Changes in Mechanics in Horses with Osteoarthritis of the Distal Hock Joints

Horses with OA of the distal hook joints (bone spavin) are described as having a characteristic gait. The gait is characterized by a shortened cranial phase of the stride; the limb is moved medially during the flight phase and then swung laterally just before ground impact (“stabbing”). This gait is believed to be the result of the horse attempting to reduce the load on the painful medial aspect of the tarsus. In a study comparing normal horses and horses with bone spavin and the position of the PZM in the hind feet, the PZM was found to be more plantar and lateral than in normal horses, confirming that they change their gait to unload the painful medial aspect of the tarsus.62 The Editors have observed a similar gait associated with many other sources of hindlimb pain and debate the existence of pain on only the dorsomedial aspect of the distal hook joints.

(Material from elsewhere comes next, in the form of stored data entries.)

(* ===== verification/Network.v ===== *)
(** * Network (network/network.h, network/fake_network.h, network/udp_socket.h)

    The template parameter [Network] is the class [Network]; its laws, which the
    clients rely on, are the class [NetworkOk]. [FakeNetwork] is modelled whole
    except for logging; [OsNetwork] (its Unix branches) over the system calls, which
    are parameters. Objects that the program shares by reference are passed in and
    returned. *)
From Stdlib Require Import ZArith Lia String.
From stdpp Require Import prelude strings pretty.
From S2P Require Import Prelude Span Metrics IpAddress OrderedMap.
Open Scope Z_scope.

(** A file descriptor is its [value]. A read returns the new contents of the buffer
    and, for a packet, its sender and the size of the payload, a prefix of the
    buffer. *)
Class Network (N : Type) := {
  udp_socket_ipv4 : N → result (N * Z);
  bind : N → Z → IpAddress → result N;
  set_non_blocking : N → Z → result N;
  read_from_socket : N → Z → bytes → result (N * bytes * option (IpAddress * Z));
  send_to : N → Z → IpAddress → bytes → result (N * Z);
}.

Class NetworkOk (N : Type) `{Network N} := {
  read_buffer n fd buffer n' buffer' r :
    read_from_socket n fd buffer = Ok (n', buffer', r) → len buffer' = len buffer;
  read_size n fd buffer n' buffer' sender size :
    len buffer < 2 ^ 31 →
    read_from_socket n fd buffer = Ok (n', buffer', Some (sender, size)) → 0 ≤ size ≤ len buffer;
  send_size n fd ip payload n' size :
    send_to n fd ip payload = Ok (n', size) → size = len payload;
}.

(** ** UdpSocket *)
Module UdpSocket.
Record UdpSocket := mkUdpSocket { m_fd : Z; m_ip : IpAddress }.

Section Ops.
Context {N : Type} `{Network N}.

(** The static [bind]. *)
Definition bind (ip : IpAddress) (network : N) : result (N * UdpSocket) :=
  '(network, fd) ← udp_socket_ipv4 network;
  let socket := mkUdpSocket fd ip in
  network ← Network.bind network fd ip;
  network ← set_non_blocking network fd;
  Ok (network, socket).
(** C22: the size limits are kept: whatever network is below, as long as it keeps the
    promises of its interface, the packet handed to it is at most 1400 bytes, at
    most this side's [max_send_packet_size] and at most the [max_read_packet_size] it
    has recorded for the peer; the assertion behind the send cannot fail. The low byte of
    what is recorded lies behind the peer's message ([handshake_roundtrip]), so a packet
    may exceed what the peer announced [l], but by fewer than 256 bytes. The limits have
    to leave room for 22 bytes. *)
Theorem packet_size_limit `{ByteOrder} {N} `{Network N, !NetworkOk N} (network : N) n now ip
    p resolved sent first leak :
  peer_ok p resolved sent first leak → sent < 2 ^ 32 → len (m_network_buffer n) = kJustAboveMtu →
  22 ≤ send_size_limit (m_connection_manager_config n) p →
  ∃ payload p' buffer', len buffer' = kJustAboveMtu ∧
    len payload ≤ kJustBelowMtu ∧
    len payload ≤ max_send_packet_size (limit (m_connection_manager_config n)) ∧
    (∀ l, peer_limit (connection_manager p) = Some l → len payload ≤ max_read_packet_size l) ∧
    (∀ l x, in_u 8 x → peer_limit (connection_manager p) = Some (received_limit l x) →
       len payload < max_read_packet_size l + 256) ∧
    write_to_peer network n now ip p (send_size_limit (m_connection_manager_config n) p)
    = ('(network, _) ← UdpSocket.send_to network (m_udp_socket n) ip payload;
       Ok (network, with_network_buffer n buffer', p')).
Proof.
  intros Hinv Hs Hbuf Hlim. unfold write_to_peer.
  set (size := Z.min kJustBelowMtu (send_size_limit (m_connection_manager_config n) p)).
  assert (22 ≤ size ≤ 1400) as Hsize by (unfold size, kJustBelowMtu; lia). unfold kJustAboveMtu in *.
  rewrite span_range_Ok by lia. cbn [mbind result_bind]. rewrite Z.sub_0_r. change (zdrop 0 ?x) with x.
  destruct (write_packet_Ok p resolved sent first leak (ztake size (m_network_buffer n)) now Hinv Hs)
    as (p' & b & n2 & n3 & n4 & k & leak' & -> & Hl & ? & ? & ? & Hfit & _); [right; list_lia|list_lia|].
  assert (len (ztake size (m_network_buffer n)) = size) as Hts by list_lia. rewrite Hts in *.
  cbn [mbind result_bind]. set (buffer' := b ++ zdrop size (m_network_buffer n)).
  assert (len buffer' = 1600) as Hlb by (unfold buffer'; list_lia).
  rewrite span_range_Ok by lia. cbn [mbind result_bind]. rewrite Z.sub_0_r. change (zdrop 0 ?x) with x.
  set (payload := ztake (12 + n2 + n3 + n4) buffer').
  assert (len payload ≤ size) as Hpl by (unfold payload; list_lia).
  exists payload, p', buffer'. unfold size, send_size_limit, kJustBelowMtu in *.
  split_and!; [done|lia| | | |].
  - destruct (peer_limit (connection_manager p)); lia.
  - intros l Hpl'. rewrite Hpl' in Hpl. lia.
  - intros l x [_ Hx] Hpl'. rewrite Hpl' in Hpl. cbn in Hpl.
    pose proof (Z.mul_div_le (max_read_packet_size l) 256 ltac:(lia)). lia.
  - destruct (UdpSocket.send_to network (m_udp_socket n) ip payload) as [[net' count]|] eqn:Hsend; [|done].
    cbn [mbind result_bind]. rewrite (send_size _ _ _ _ _ _ Hsend), assert_that_true; [done|].
    apply Z.eqb_refl.
Qed.

Lemma packet_size_limit_witness :
  let n := mkNeptun [] (UdpSocket.mkUdpSocket 0 (mkIpAddress (mkSockaddr 2 0 0))) (replicate 1600 0) 5000
             (mkConfig 5 (mkLimit 0 1400 0 800)) (Metrics.create NeptunMetricKey "m") in
  ∃ payload p' buffer', len buffer' = kJustAboveMtu ∧ len payload ≤ kJustBelowMtu ∧ len payload ≤ 800 ∧
    (∀ l, peer_limit (connection_manager sample_peer) = Some l → len payload ≤ max_read_packet_size l) ∧
    (∀ l x, in_u 8 x → peer_limit (connection_manager sample_peer) = Some (received_limit l x) →
       len payload < max_read_packet_size l + 256) ∧
    @write_to_peer _ (@FakeNetwork.fake_network little_endian) two_sockets_state n 5
      (mkIpAddress (mkSockaddr 2 0 0)) sample_peer 800
    = ('(network, _) ← @UdpSocket.send_to _ (@FakeNetwork.fake_network little_endian) two_sockets_state
         (m_udp_socket n) (mkIpAddress (mkSockaddr 2 0 0)) payload;
       Ok (network, with_network_buffer n buffer', p')).
Proof.
  cbv zeta. set (n := mkNeptun _ _ _ _ _ _).
  apply (@packet_size_limit little_endian _ (@FakeNetwork.fake_network little_endian)
    (@FakeNetwork.fake_network_ok little_endian) two_sockets_state n 5 (mkIpAddress (mkSockaddr 2 0 0))
    sample_peer 0 1 1 2 (pi_ok _ _ _ _ _ sample_peer_inv)); [lia|done|vm_compute; done].
Defined.

(** C21: no accepted packet can hurt a peer in good order: whatever bytes follow the
    header, except a segment for the connection manager of fewer than ten bytes, reading it
    returns, on a platform that survives the handshake's [pop] or after the handshake; the
    peer stays in good order and the next packet id is expected. *)
Theorem read_packet_total `{Platform} cfg p resolved sent first leak metrics buffer rest hid :
  peer_inv p resolved sent first leak → sent ≤ 2 ^ 32 → 12 ≤ len buffer < 2 ^ 62 →
  PacketHeader.id buffer = Ok hid → hid ≠ 2 ^ 32 - 1 →
  m_next_expected_packet_id (packet_delivery_manager p) ≤ hid →
  handshake_safe (connection_manager p) → handshake_readable (drop 12 buffer) →
  wf NeptunMetricKey metrics →
  ∃ p' metrics' new unew j k, read_packet cfg p metrics buffer rest = Ok (p', metrics', new, unew) ∧
    wf NeptunMetricKey metrics' ∧ 0 ≤ j ∧ 0 ≤ k ∧
    peer_inv p' (resolved + j) sent (first + k) leak ∧ handshake_safe (connection_manager p') ∧
    m_next_expected_packet_id (packet_delivery_manager p') = hid + 1.
Proof. apply read_packet_accepted. Qed.

Lemma read_packet_total_witness :
  let buffer := PacketHeader.encode 9 0 1 ++ replicate 30 3 in
  ∃ p' metrics' new unew j k,
    @read_packet standard (mkConfig 5 (mkLimit 0 1400 0 800)) sample_peer
      (Metrics.create NeptunMetricKey "m") buffer [] = Ok (p', metrics', new, unew) ∧
    wf NeptunMetricKey metrics' ∧ 0 ≤ j ∧ 0 ≤ k ∧
    peer_inv p' (0 + j) 1 (1 + k) 2 ∧ @handshake_safe standard (connection_manager p') ∧
    m_next_expected_packet_id (packet_delivery_manager p') = 9 + 1.
Proof.
  cbv zeta. apply (@read_packet_total standard (mkConfig 5 (mkLimit 0 1400 0 800)) sample_peer 0 1 1 2
    (Metrics.create NeptunMetricKey "m") (PacketHeader.encode 9 0 1 ++ replicate 30 3) [] 9 sample_peer_inv);
    try (done || (simpl; lia)).
  - by left.
  - right. left. simpl. lia.
Defined.

(** C23: delivery statuses get lost. A packet that arrives after a later one is not
    accepted, but its acknowledgements take packets out of the in-flight queue and
    the statuses are thrown away; the messages of an acknowledged packet then stay
    in flight for ever, and the next status of any later packet, of which there
    will be one for every packet still in flight, fails an assertion. This is how
    the assertion marked in reliable_stream.h fails "when a few processes run for a
    very long time". *)
Theorem lost_statuses_crash `{Platform} cfg p resolved sent first leak metrics buffer rest hid a mask m q :
  peer_inv p resolved sent first leak → sent ≤ 2 ^ 32 → handshake_safe (connection_manager p) →
  12 ≤ len buffer → PacketHeader.id buffer = Ok hid →
  hid < m_next_expected_packet_id (packet_delivery_manager p) →
  PacketHeader.ack_sequence_number buffer = Ok a → PacketHeader.ack_bitmask buffer = Ok mask →
  0 ≤ a < 2 ^ 32 - 32 → in_u 32 mask → status_of a mask (packet_id m) = ACK →
  in_flight_messages (reliable_stream p) = m :: q →
  ∃ m', read_packet cfg p metrics buffer rest = Ok (with_pdm p m', metrics, [], []) ∧
    Forall (λ x, packet_id m < id x) (m_in_flight_packets m') ∧
    ∀ i st sts metrics', packet_id m < i →
      process_delivery_statuses (with_pdm p m') metrics' ((i, st) :: sts) = Fault AssertFailed.
Proof.
  intros [[Hpdm Hrel _ _ _] Hcoupled] Hs Hsafe Hl Hid Hstale Ha Hm Har Hmr Hack Hfl.
  destruct (read_packet_stale cfg p resolved sent metrics buffer rest hid Hpdm Hs Hl Hid Hstale)
    as (m' & a' & mask' & q1 & q2 & Hread & Ha' & Hm' & Hq & Hfl' & Hacks & _).
  assert (a' = a ∧ mask' = mask) as [-> ->] by (split; congruence).
  exists m'. split; [done|]. split.
  - rewrite Hfl'. unfold status_of in Hack. destruct (Z.leb_spec a (packet_id m)); [|done]. simpl in Hack.
    destruct (Z.testbit mask (packet_id m - a)) eqn:Hbit; [|done].
    assert (mask ≠ 0) as Hne by (intros ->; by rewrite Z.bits_0 in Hbit).
    assert (packet_id m - a ≤ Z.log2 mask) as Hlog.
    { destruct (decide (Z.log2 mask < packet_id m - a)); [|lia].
      by rewrite Z.bits_above_log2 in Hbit by (unfold in_u in Hmr; lia). }
    assert (Z.log2 mask < 32) as Hlog32 by (apply Z.log2_lt_pow2; unfold in_u in Hmr; lia).
    pose proof (Z.log2_nonneg mask).
    destruct (process_acks_Ok _ a mask ltac:(unfold in_u; lia) Hmr (sent_inv_range _ _ _ (inv_sent _ _ _ Hpdm) Hs))
      as (r1 & r2 & Hr & Hacks' & _ & Hmax).
    rewrite Hacks in Hacks'. injection Hacks' as Heq _. subst r2.
    destruct (Hmax Hne) as [_ Hmax2]. rewrite wrap_small in Hmax2 by (unfold in_u; lia).
    pose proof (in_flight_sorted _ _ _ _ _ _ (inv_sent _ _ _ Hpdm) Hr Hmax2) as Hall.
    eapply Forall_impl; [exact Hall|]. simpl. lia.
  - intros i st sts metrics' Hi. cbn [process_delivery_statuses]. unfold process_delivery_status.
    cbn [connection_manager reliable_stream with_pdm].
    destruct (status_safe (connection_manager p) i st Hsafe) as (c & -> & _). cbn [mbind result_bind].
    destruct (on_ack_stale (reliable_stream p) i m q Hfl Hi) as [H1 H2].
    destruct st; [by rewrite H1|by rewrite H2].
Qed.

Lemma lost_statuses_crash_witness :
  let buffer := PacketHeader.encode 2 0 1 in
  ∃ m', @read_packet standard (mkConfig 5 (mkLimit 0 1400 0 800)) sample_peer
          (Metrics.create NeptunMetricKey "m") buffer []
        = Ok (with_pdm sample_peer m', Metrics.create NeptunMetricKey "m", [], []) ∧
    Forall (λ x, 0 < id x) (m_in_flight_packets m') ∧
    ∀ i st sts metrics', 0 < i →
      @process_delivery_statuses standard (with_pdm sample_peer m') metrics' ((i, st) :: sts) = Fault AssertFailed.
Proof.
  cbv zeta. apply (@lost_statuses_crash standard (mkConfig 5 (mkLimit 0 1400 0 800)) sample_peer 0 1 1 2
    (Metrics.create NeptunMetricKey "m") (PacketHeader.encode 2 0 1) [] 2 0 1
    (mkInFlight 0 (mkPending (mkRange 0 1) 1)) [] sample_peer_inv); try (done || (simpl; lia)).
  by left.
Defined.

(** C24: the rate limits are kept: the rate of a peer is the smaller of what this side
    sends and what the peer reads if both have a limit, the other's if one has none, and
    there is no limit if neither has; and a ticker with the interval [update_send_rate]
    computes from the rate grants at most [rate + 1] packets in any second, whatever the
    times it is asked at. *)
Theorem packet_rate_limit p peer_rate self_rate last time nows :
  0 ≤ peer_rate < 256 → 0 ≤ self_rate < 256 →
  let rate := negotiated_rate peer_rate self_rate in
  (peer_rate ≠ 0 → self_rate ≠ 0 → rate = Z.min peer_rate self_rate) ∧
  (peer_rate = 0 → rate = self_rate) ∧ (self_rate = 0 → rate = peer_rate) ∧
  (rate = 0 → m_tick_interval (send_packet_ticker (update_send_rate p rate)) = None) ∧
  (rate ≠ 0 → m_tick_interval (send_packet_ticker (update_send_rate p rate)) = Some (1000000000 / rate) ∧
   (0 ≤ time < 1000000000 / rate → 0 ≤ last → monotone last nows → List.last nows last - last ≤ 1000000000 →
    ∃ t n, ticks (at_time last (1000000000 / rate) time) nows = Ok (t, n) ∧ 0 ≤ n ≤ rate + 1)).
Proof.
  intros Hp Hs rate. assert (0 ≤ rate < 256 ∧ (peer_rate ≠ 0 → self_rate ≠ 0 → rate = Z.min peer_rate self_rate) ∧
    (peer_rate = 0 → rate = self_rate) ∧ (self_rate = 0 → rate = peer_rate)) as (Hr & H1 & H2 & H3).
  { unfold rate, negotiated_rate. destruct (Z.eqb_spec peer_rate 0), (Z.eqb_spec self_rate 0); split_and!; lia. }
  split; [done|]. split; [done|]. split; [done|]. unfold update_send_rate. split.
  - intros ->. done.
  - intros Hne. rewrite (proj2 (Z.eqb_neq _ _) Hne). split; [done|]. intros Ht Hl Hm Hsec.
    change (1000000000 / rate) with (interval_of rate) in *. pose proof (interval_range rate ltac:(lia)).
    destruct (ticks_bound (interval_of rate) nows last time ltac:(lia) Ht Hl Hm)
      as (t & n & now & -> & Hle & _ & -> & Hn & Hb).
    exists t, n. split; [done|]. split; [done|].
    etrans; [|apply (intervals_in_a_second rate time (List.last nows last - last)); lia].
    apply Z.div_le_lower_bound; lia.
Qed.

(** With the limits 60 and 90, and with 60 and none. *)
Lemma packet_rate_limit_witness :
  negotiated_rate 60 90 = 60 ∧ negotiated_rate 60 0 = 60 ∧
  m_tick_interval (send_packet_ticker (update_send_rate sample_peer (negotiated_rate 60 90))) = Some 16666666 ∧
  ∃ t n, ticks (at_time 0 16666666 0) [5; 20000000; 900000000] = Ok (t, n) ∧ 0 ≤ n ≤ 61.
Proof.
  destruct (packet_rate_limit sample_peer 60 90 0 0 [5; 20000000; 900000000] ltac:(lia) ltac:(lia)) as (H1 & _ & _ & _ & H5).
  destruct (packet_rate_limit sample_peer 60 0 0 0 [] ltac:(lia) ltac:(lia)) as (_ & _ & H3 & _).
  destruct (H5 ltac:(discriminate)) as [Hi Hn].
  split; [by apply H1|]. split; [by apply H3|]. split; [exact Hi|].
  destruct (Hn ltac:(by vm_compute) ltac:(lia) ltac:(by repeat split) ltac:(by vm_compute)) as (t & k & Ht & Hk). by exists t, k.
Defined.
(* ===== verification/WellFormed.v ===== *)
(** * WellFormed: the states an endpoint can be in

    The ranges and shapes every member of a [Neptun] object keeps, whatever the
    application calls and whatever bytes the network delivers. Unlike [peer_inv] of
    Neptun.v, which the totality theorems start from, this asks nothing of the
    packets that are read. *)
From Stdlib Require Import ZArith Lia Sorted.
From stdpp Require Import prelude strings.
From S2P Require Import Prelude Span IoBuffer FlipBuffer Messages ReliableStream PacketDeliveryManager ConnectionManager UnreliableStream Ticker Metrics IpAddress OrderedMap Network Neptun.
Open Scope Z_scope.

(** A configuration whose limits the handshake accepts. *)
Record config_wf (cfg : ConnectionManagerConfig) : Prop := {
  cf_limit : limit_ok (limit cfg);
  cf_valid : limit_valid (limit cfg) = true;
}.

(** The counter is a [usize], a peer's limits have been validated. *)
Record cm_wf (cfg : ConnectionManagerConfig) (c : ConnectionManager) : Prop := {
  cw_config : m_config c = cfg;
  cw_count : in_u 64 (m_num_lets_connect_to_send c);
  cw_limit l : peer_limit c = Some l → limit_ok l ∧ limit_valid l = true;
}.

(** The remainder by the interval is defined. *)
Definition ticker_wf (t : Ticker) : Prop := ∀ i, m_tick_interval t = Some i → 0 < i ≤ 1000000000.

(** A peer to which [sent] packets have been written. *)
Record peer_wf (cfg : ConnectionManagerConfig) (p : Peer) (sent : Z) : Prop := {
  pw_pdm : ∃ resolved, sent_inv (packet_delivery_manager p) resolved sent;
  pw_expected : in_u 32 (m_next_expected_packet_id (packet_delivery_manager p));
  pw_reliable : ∃ first, ReliableStream.inv (reliable_stream p) first;
  pw_sequence : in_u 32 (m_next_expected_sequence_number (reliable_stream p));
  pw_behind : Forall (λ m, packet_id m < sent) (in_flight_messages (reliable_stream p));
  pw_unreliable : ∃ leak, UnreliableStream.inv (unreliable_stream p) leak;
  pw_manager : cm_wf cfg (Neptun.connection_manager p);
  pw_ticker : ticker_wf (send_packet_ticker p);
}.

(** ** The connection manager *)

Lemma cm_wf_connect cfg c : cm_wf cfg c → cm_wf cfg (ConnectionManager.connect c).
Proof. intros [? ? ?]. split; try done. apply wrap_range. lia. Qed.
(* ===== verification/Datagrams.v ===== *)
(** * Datagrams: what the endpoints need of a network to trust what they read

    [NetworkOk] is about sizes. [Datagrams] says what UDP promises of contents: a
    datagram may get lost, be delivered late, twice or out of order, but what is
    delivered has been sent, by the address it names, to the address it is read at.
    [FakeNetwork] keeps it. *)
From Stdlib Require Import ZArith Lia.
From stdpp Require Import prelude strings.
From S2P Require Import Prelude Span IpAddress OrderedMap Network Neptun.
Open Scope Z_scope.

Record datagram := mkDatagram { from : IpAddress; to : IpAddress; content : bytes }.

(** [socket_address]: the address a socket is bound to. [in_transit n h]: whatever
    [n] will deliver is in [h]. *)
Class Datagrams (N : Type) `{ByteOrder, Network N} := {
  socket_address : N → Z → option IpAddress;
  in_transit : N → list datagram → Prop;
}.

Class DatagramsOk (N : Type) `{Datagrams N} := {
  read_datagram n h fd a buffer n' buffer' r :
    in_transit n h → socket_address n fd = Some a → len buffer = kJustAboveMtu →
    read_from_socket n fd buffer = Ok (n', buffer', r) →
    in_transit n' h ∧ (∀ x, socket_address n' x = socket_address n x) ∧
    ∀ sender size, r = Some (sender, size) →
      ∃ d, d ∈ h ∧ from d = sender ∧ same_key (to d) a = true ∧
        (len (content d) ≤ kJustBelowMtu → 0 ≤ size ≤ len buffer' ∧ ztake size buffer' = content d);
  send_datagram n h fd a ip payload n' size :
    in_transit n h → socket_address n fd = Some a → send_to n fd ip payload = Ok (n', size) →
    in_transit n' (h ++ [mkDatagram a ip payload]) ∧ (∀ x, socket_address n' x = socket_address n x);
}.

Section Fake.
Context `{ByteOrder}.

(** A queued packet is one that was sent there, cut to the MTU. *)
Definition waiting (mtu : Z) (h : list datagram) (ip : IpAddress) (k : FakeNetwork.PendingPacket) : Prop :=
  ∃ d, d ∈ h ∧ from d = FakeNetwork.sender k ∧ same_key (to d) ip = true ∧
    FakeNetwork.payload k = ztake mtu (content d).

#[global] Instance fake_datagrams : Datagrams FakeNetwork.FakeNetwork := {|
  socket_address := FakeNetwork.find_ip;
  in_transit n h := kJustBelowMtu ≤ FakeNetwork.m_mtu n < 2 ^ 31 ∧
    ∀ ip k, k ∈ FakeNetwork.queue n ip → waiting (FakeNetwork.m_mtu n) h ip k;
|}.

Lemma fake_read_frame n fd buffer n' buffer' r :
  FakeNetwork.read_from_socket n fd buffer = Ok (n', buffer', r) →
  FakeNetwork.m_mtu n' = FakeNetwork.m_mtu n ∧ FakeNetwork.m_bind n' = FakeNetwork.m_bind n.
Proof.
  unfold FakeNetwork.read_from_socket. destruct (FakeNetwork.find_ip n fd); [|done].
  destruct (index _ _ _) as [? [|? ?]]; [by intros [= <- _ _]|].
  destruct (index _ _ _), (FakeNetwork.copy_loop _ _ _). intros Hr. by inv_result.
Qed.

Lemma fake_send_frame n fd ip payload n' size :
  FakeNetwork.send_to n fd ip payload = Ok (n', size) →
  FakeNetwork.m_mtu n' = FakeNetwork.m_mtu n ∧ FakeNetwork.m_bind n' = FakeNetwork.m_bind n.
Proof.
  unfold FakeNetwork.send_to. destruct (FakeNetwork.find_ip n fd); [|done].
  destruct (index _ _ _), (FakeNetwork.m_should_drop_packets n); [by intros [= <- _]|].
  destruct (index _ _ _). by intros [= <- _].
Qed.

Lemma fake_send_queue n fd a ip payload n' size ip' :
  FakeNetwork.find_ip n fd = Some a → 0 ≤ FakeNetwork.m_mtu n < 2 ^ 31 →
  FakeNetwork.send_to n fd ip payload = Ok (n', size) →
  FakeNetwork.queue n' ip' = FakeNetwork.queue n ip' ∨
  (same_key ip' ip = true ∧ FakeNetwork.queue n' ip'
     = FakeNetwork.queue n ip' ++ [FakeNetwork.mkPacket a (ztake (FakeNetwork.m_mtu n) payload)]).
Proof.
  intros Ha Hmtu Hs. destruct (FakeNetwork.m_should_drop_packets n) eqn:Hd.
  - left. unfold FakeNetwork.send_to in Hs. rewrite Ha, Hd in Hs. destruct (index _ _ _). by injection Hs as <- _.
  - destruct (FakeNetwork.send_to_Ok n fd ip payload a Ha Hd Hmtu) as (n1 & Hs1 & _ & Hq).
    rewrite Hs1 in Hs. injection Hs as <- _. rewrite Hq. destruct (same_key ip' ip); [right|left]; done.
Qed.

#[global] Instance fake_datagrams_ok : DatagramsOk FakeNetwork.FakeNetwork.
Proof.
  split; cbn [in_transit socket_address fake_datagrams Network.read_from_socket Network.send_to FakeNetwork.fake_network].
  - intros n h fd a buffer n' buffer' r [[Hmtu1 Hmtu2] Hq] Ha Hb Hr.
    destruct (fake_read_frame _ _ _ _ _ _ Hr) as [Em Eb]. rewrite Em.
    destruct (FakeNetwork.read_from_socket_Ok n fd buffer a Ha) as (n1 & b1 & r1 & Hr1 & _ & Hcase).
    rewrite Hr in Hr1. injection Hr1 as <- <- <-.
    assert (∀ x, FakeNetwork.find_ip n' x = FakeNetwork.find_ip n x) as Hfind by (unfold FakeNetwork.find_ip; by rewrite Eb).
    destruct (FakeNetwork.queue n a) as [|k rest] eqn:Hqa.
    { destruct Hcase as (-> & -> & Hq'). split_and!; try done. intros ip k. rewrite Hq'. apply Hq. }
    destruct Hcase as (-> & -> & Hq'). split_and!; try done.
    + intros ip k'. rewrite Hq'. destruct (same_key ip a) eqn:Hs; [|apply Hq].
      intros Hk'. destruct (Hq a k') as (d & ? & ? & ? & ?); [rewrite Hqa; by right|].
      exists d. split_and!; try done. rewrite same_key_sym in Hs. by eapply same_key_trans.
    + intros s size [= <- <-]. destruct (Hq a k) as (d & Hd & Hf & Ht & Hp); [rewrite Hqa; by left|].
      exists d. split_and!; try done. intros Hl. unfold kJustBelowMtu, kJustAboveMtu in *.
      rewrite Hp, (take_ge (content d)) by lia. rewrite (take_ge (content d)) by lia.
      split; [list_lia|]. by rewrite Nat2Z.id, take_app_length.
  - intros n h fd a ip payload n' size [Hmtu Hq] Ha Hs.
    destruct (fake_send_frame _ _ _ _ _ _ Hs) as [Em Eb]. rewrite Em.
    split; [split; [done|]|unfold FakeNetwork.find_ip; by rewrite Eb].
    unfold kJustBelowMtu in *. assert (0 ≤ FakeNetwork.m_mtu n < 2 ^ 31) as Hm by lia.
    intros ip' k Hk. destruct (fake_send_queue n fd a ip payload n' size ip' Ha Hm Hs) as [E|[Hsame E]];
      rewrite E in Hk.
    + destruct (Hq ip' k Hk) as (d & ? & ?). exists d. split; [set_solver|done].
    + apply elem_of_app in Hk as [Hk|Hk%list_elem_of_singleton].
      * destruct (Hq ip' k Hk) as (d & ? & ?). exists d. split; [set_solver|done].
      * subst k. exists (mkDatagram a ip payload). split_and!; [set_solver|done| |done]. cbn. by rewrite same_key_sym.
Qed.
End Fake.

Changes in Mechanics in Horses with Superficial Digital Flexor Tendonitis

In horses with experimentally induced SDF tendonitis, trotting speed slowed and therefore forces decreased. In the affected limb, however, force in the SL decreased more than that in the SDFT and DDFT, thus changing load distribution between the flexor structures (see Figure 26-6).34 More information about the role of mechanics in the pathobiology of tendon injury is given in Chapter 68.

Conclusion

Biomechanics is an ever-changing field, the progress of which is closely linked to the evolution of new techniques and computational power. Horses do not get injured standing still, and musculoskeletal injury is strongly related to exercise. The quantification of locomotor parameters at high speed under field conditions is relatively new and will lead to more insights in the future. The horse’s musculoskeletal system is finely tuned by millions of years of evolution, and changes in one structure inevitably lead to changes in others. Understanding the complex interactions among the individual musculoskeletal structures, how they are influenced by the surface, and how these interactions vary among individual horses is a prerequisite to understanding not only the development of musculoskeletal disorders, but also how to best treat them and, even better, how to prevent them.